#### [Activity]
Please copy the leading lines of the entries below exactly, concluding with the line in which "analogTarget : Z;" occurs.

Saved data entries:

[Start of Attachment]

Record LegacyAgc := MkAgc {
  fs : Z;
  compressionGaindB : Z;
  targetLevelDbfs : Z;
  agcMode : Z;
  limiterEnable : Z;
  defaultConfig : WebRtcAgcConfig;
  usedConfig : WebRtcAgcConfig;
  initFlag : Z;
  lastError : Z;
  analogTargetLevel : Z;
  startUpperLimit : Z;
  startLowerLimit : Z;
  upperPrimaryLimit : Z;
  lowerPrimaryLimit : Z;
  upperSecondaryLimit : Z;
  lowerSecondaryLimit : Z;
  targetIdx : Z;
  analogTarget : Z;
  filterState : list Z;
  upperLimit : Z;
  lowerLimit : Z;
  Rxx160w32 : Z;
  Rxx16_LPw32 : Z;
  Rxx160_LPw32 : Z;
  Rxx16_LPw32Max : Z;
  Rxx16_vectorw32 : list Z;
  Rxx16w32_array0 : list Z;
  Rxx16w32_array1 : list Z;
  env0 : list Z;
  env1 : list Z;
  Rxx16pos : Z;
  envSum : Z;
  vadThreshold : Z;
  inActive : Z;
  msTooLow : Z;
  msTooHigh : Z;
  changeToSlowMode : Z;
  firstCall : Z;
  msZero : Z;
  msecSpeechOuterChange : Z;
  msecSpeechInnerChange : Z;
  activeSpeech : Z;
  muteGuardMs : Z;
  inQueue : Z;
  micRef : Z;
  gainTableIdx : Z;
  micGainIdx : Z;
  micVol : Z;
  maxLevel : Z;
  maxAnalog : Z;
  maxInit : Z;
  minLevel : Z;
  minOutput : Z;
  zeroCtrlMax : Z;
  lastInMicLevel : Z;
  scale : Z;
  vadMic : AgcVad;
  digitalAgc : DigitalAgc;
  lowLevelSignal : Z
}.

Definition agc_eta (s : LegacyAgc) : LegacyAgc :=
  MkAgc (fs s) (compressionGaindB s) (targetLevelDbfs s) (agcMode s)
    (limiterEnable s) (defaultConfig s) (usedConfig s) (initFlag s)
    (lastError s) (analogTargetLevel s) (startUpperLimit s)
    (startLowerLimit s) (upperPrimaryLimit s) (lowerPrimaryLimit s)
    (upperSecondaryLimit s) (lowerSecondaryLimit s) (targetIdx s)
    (analogTarget s) (filterState s) (upperLimit s) (lowerLimit s)
    (Rxx160w32 s) (Rxx16_LPw32 s) (Rxx160_LPw32 s) (Rxx16_LPw32Max s)
    (Rxx16_vectorw32 s) (Rxx16w32_array0 s) (Rxx16w32_array1 s) (env0 s)
    (env1 s) (Rxx16pos s) (envSum s) (vadThreshold s) (inActive s)
    (msTooLow s) (msTooHigh s) (changeToSlowMode s) (firstCall s)
    (msZero s) (msecSpeechOuterChange s) (msecSpeechInnerChange s)
    (activeSpeech s) (muteGuardMs s) (inQueue s) (micRef s)
    (gainTableIdx s) (micGainIdx s) (micVol s) (maxLevel s)
    (maxAnalog s) (maxInit s) (minLevel s) (minOutput s) (zeroCtrlMax s)
    (lastInMicLevel s) (scale s) (vadMic s) (digitalAgc s)
    (lowLevelSignal s).

(** Field updates: [set_f v s] is [s->f = v]. *)
Definition set_fs : Z -> LegacyAgc -> LegacyAgc :=
  ltac:(field_setter agc_eta fs).
Definition set_compressionGaindB : Z -> LegacyAgc -> LegacyAgc :=
  ltac:(field_setter agc_eta compressionGaindB).
Definition set_targetLevelDbfs : Z -> LegacyAgc -> LegacyAgc :=
  ltac:(field_setter agc_eta targetLevelDbfs).
Definition set_agcMode : Z -> LegacyAgc -> LegacyAgc :=
  ltac:(field_setter agc_eta agcMode).
Definition set_limiterEnable : Z -> LegacyAgc -> LegacyAgc :=
  ltac:(field_setter agc_eta limiterEnable).
Definition set_defaultConfig : WebRtcAgcConfig -> LegacyAgc -> LegacyAgc :=
  ltac:(field_setter agc_eta defaultConfig).
Definition set_usedConfig : WebRtcAgcConfig -> LegacyAgc -> LegacyAgc :=
  ltac:(field_setter agc_eta usedConfig).
Definition set_initFlag : Z -> LegacyAgc -> LegacyAgc :=
  ltac:(field_setter agc_eta initFlag).
Definition set_lastError : Z -> LegacyAgc -> LegacyAgc :=
  ltac:(field_setter agc_eta lastError).
Definition set_analogTargetLevel : Z -> LegacyAgc -> LegacyAgc :=
  ltac:(field_setter agc_eta analogTargetLevel).
Definition set_startUpperLimit : Z -> LegacyAgc -> LegacyAgc :=
  ltac:(field_setter agc_eta startUpperLimit).
Definition set_startLowerLimit : Z -> LegacyAgc -> LegacyAgc :=
  ltac:(field_setter agc_eta startLowerLimit).
Definition set_upperPrimaryLimit : Z -> LegacyAgc -> LegacyAgc :=
  ltac:(field_setter agc_eta upperPrimaryLimit).
Definition set_lowerPrimaryLimit : Z -> LegacyAgc -> LegacyAgc :=
  ltac:(field_setter agc_eta lowerPrimaryLimit).
Definition set_upperSecondaryLimit : Z -> LegacyAgc -> LegacyAgc :=
  ltac:(field_setter agc_eta upperSecondaryLimit).
Definition set_lowerSecondaryLimit : Z -> LegacyAgc -> LegacyAgc :=
  ltac:(field_setter agc_eta lowerSecondaryLimit).
Definition set_targetIdx : Z -> LegacyAgc -> LegacyAgc :=
  ltac:(field_setter agc_eta targetIdx).
Definition set_analogTarget : Z -> LegacyAgc -> LegacyAgc :=
  ltac:(field_setter agc_eta analogTarget).
Definition set_filterState : list Z -> LegacyAgc -> LegacyAgc :=
  ltac:(field_setter agc_eta filterState).
Definition set_upperLimit : Z -> LegacyAgc -> LegacyAgc :=
  ltac:(field_setter agc_eta upperLimit).
Definition set_lowerLimit : Z -> LegacyAgc -> LegacyAgc :=
  ltac:(field_setter agc_eta lowerLimit).
Definition set_Rxx160w32 : Z -> LegacyAgc -> LegacyAgc :=
  ltac:(field_setter agc_eta Rxx160w32).
Definition set_Rxx16_LPw32 : Z -> LegacyAgc -> LegacyAgc :=
  ltac:(field_setter agc_eta Rxx16_LPw32).
Definition set_Rxx160_LPw32 : Z -> LegacyAgc -> LegacyAgc :=
  ltac:(field_setter agc_eta Rxx160_LPw32).
Definition set_Rxx16_LPw32Max : Z -> LegacyAgc -> LegacyAgc :=
  ltac:(field_setter agc_eta Rxx16_LPw32Max).
Definition set_Rxx16_vectorw32 : list Z -> LegacyAgc -> LegacyAgc :=
  ltac:(field_setter agc_eta Rxx16_vectorw32).
Definition set_Rxx16w32_array0 : list Z -> LegacyAgc -> LegacyAgc :=
  ltac:(field_setter agc_eta Rxx16w32_array0).
Definition set_Rxx16w32_array1 : list Z -> LegacyAgc -> LegacyAgc :=
  ltac:(field_setter agc_eta Rxx16w32_array1).
Definition set_env0 : list Z -> LegacyAgc -> LegacyAgc :=
  ltac:(field_setter agc_eta env0).
Definition set_env1 : list Z -> LegacyAgc -> LegacyAgc :=
  ltac:(field_setter agc_eta env1).
Definition set_Rxx16pos : Z -> LegacyAgc -> LegacyAgc :=
  ltac:(field_setter agc_eta Rxx16pos).
Definition set_envSum : Z -> LegacyAgc -> LegacyAgc :=
  ltac:(field_setter agc_eta envSum).
Definition set_vadThreshold : Z -> LegacyAgc -> LegacyAgc :=
  ltac:(field_setter agc_eta vadThreshold).
Definition set_inActive : Z -> LegacyAgc -> LegacyAgc :=
  ltac:(field_setter agc_eta inActive).
Definition set_msTooLow : Z -> LegacyAgc -> LegacyAgc :=
  ltac:(field_setter agc_eta msTooLow).
Definition set_msTooHigh : Z -> LegacyAgc -> LegacyAgc :=
  ltac:(field_setter agc_eta msTooHigh).
Definition set_changeToSlowMode : Z -> LegacyAgc -> LegacyAgc :=
  ltac:(field_setter agc_eta changeToSlowMode).
Definition set_firstCall : Z -> LegacyAgc -> LegacyAgc :=
  ltac:(field_setter agc_eta firstCall).
Definition set_msZero : Z -> LegacyAgc -> LegacyAgc :=
  ltac:(field_setter agc_eta msZero).
Definition set_msecSpeechOuterChange : Z -> LegacyAgc -> LegacyAgc :=
  ltac:(field_setter agc_eta msecSpeechOuterChange).
Definition set_msecSpeechInnerChange : Z -> LegacyAgc -> LegacyAgc :=
  ltac:(field_setter agc_eta msecSpeechInnerChange).
Definition set_activeSpeech : Z -> LegacyAgc -> LegacyAgc :=
  ltac:(field_setter agc_eta activeSpeech).
Definition set_muteGuardMs : Z -> LegacyAgc -> LegacyAgc :=
  ltac:(field_setter agc_eta muteGuardMs).
Definition set_inQueue : Z -> LegacyAgc -> LegacyAgc :=
  ltac:(field_setter agc_eta inQueue).
Definition set_micRef : Z -> LegacyAgc -> LegacyAgc :=
  ltac:(field_setter agc_eta micRef).
Definition set_gainTableIdx : Z -> LegacyAgc -> LegacyAgc :=
  ltac:(field_setter agc_eta gainTableIdx).
Definition set_micGainIdx : Z -> LegacyAgc -> LegacyAgc :=
  ltac:(field_setter agc_eta micGainIdx).
Definition set_micVol : Z -> LegacyAgc -> LegacyAgc :=
  ltac:(field_setter agc_eta micVol).
Definition set_maxLevel : Z -> LegacyAgc -> LegacyAgc :=
  ltac:(field_setter agc_eta maxLevel).
Definition set_maxAnalog : Z -> LegacyAgc -> LegacyAgc :=
  ltac:(field_setter agc_eta maxAnalog).
Definition set_maxInit : Z -> LegacyAgc -> LegacyAgc :=
  ltac:(field_setter agc_eta maxInit).
Definition set_minLevel : Z -> LegacyAgc -> LegacyAgc :=
  ltac:(field_setter agc_eta minLevel).
Definition set_minOutput : Z -> LegacyAgc -> LegacyAgc :=
  ltac:(field_setter agc_eta minOutput).
Definition set_zeroCtrlMax : Z -> LegacyAgc -> LegacyAgc :=
  ltac:(field_setter agc_eta zeroCtrlMax).
Definition set_lastInMicLevel : Z -> LegacyAgc -> LegacyAgc :=
  ltac:(field_setter agc_eta lastInMicLevel).
Definition set_scale : Z -> LegacyAgc -> LegacyAgc :=
  ltac:(field_setter agc_eta scale).
Definition set_vadMic : AgcVad -> LegacyAgc -> LegacyAgc :=
  ltac:(field_setter agc_eta vadMic).
Definition set_digitalAgc : DigitalAgc -> LegacyAgc -> LegacyAgc :=
  ltac:(field_setter agc_eta digitalAgc).
Definition set_lowLevelSignal : Z -> LegacyAgc -> LegacyAgc :=
  ltac:(field_setter agc_eta lowLevelSignal).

[End of Attachment]

#### [Response]
Record LegacyAgc := MkAgc {
  fs : Z;
  compressionGaindB : Z;
  targetLevelDbfs : Z;
  agcMode : Z;
  limiterEnable : Z;
  defaultConfig : WebRtcAgcConfig;
  usedConfig : WebRtcAgcConfig;
  initFlag : Z;
  lastError : Z;
  analogTargetLevel : Z;
  startUpperLimit : Z;
  startLowerLimit : Z;
  upperPrimaryLimit : Z;
  lowerPrimaryLimit : Z;
  upperSecondaryLimit : Z;
  lowerSecondaryLimit : Z;
  targetIdx : Z;
  analogTarget : Z;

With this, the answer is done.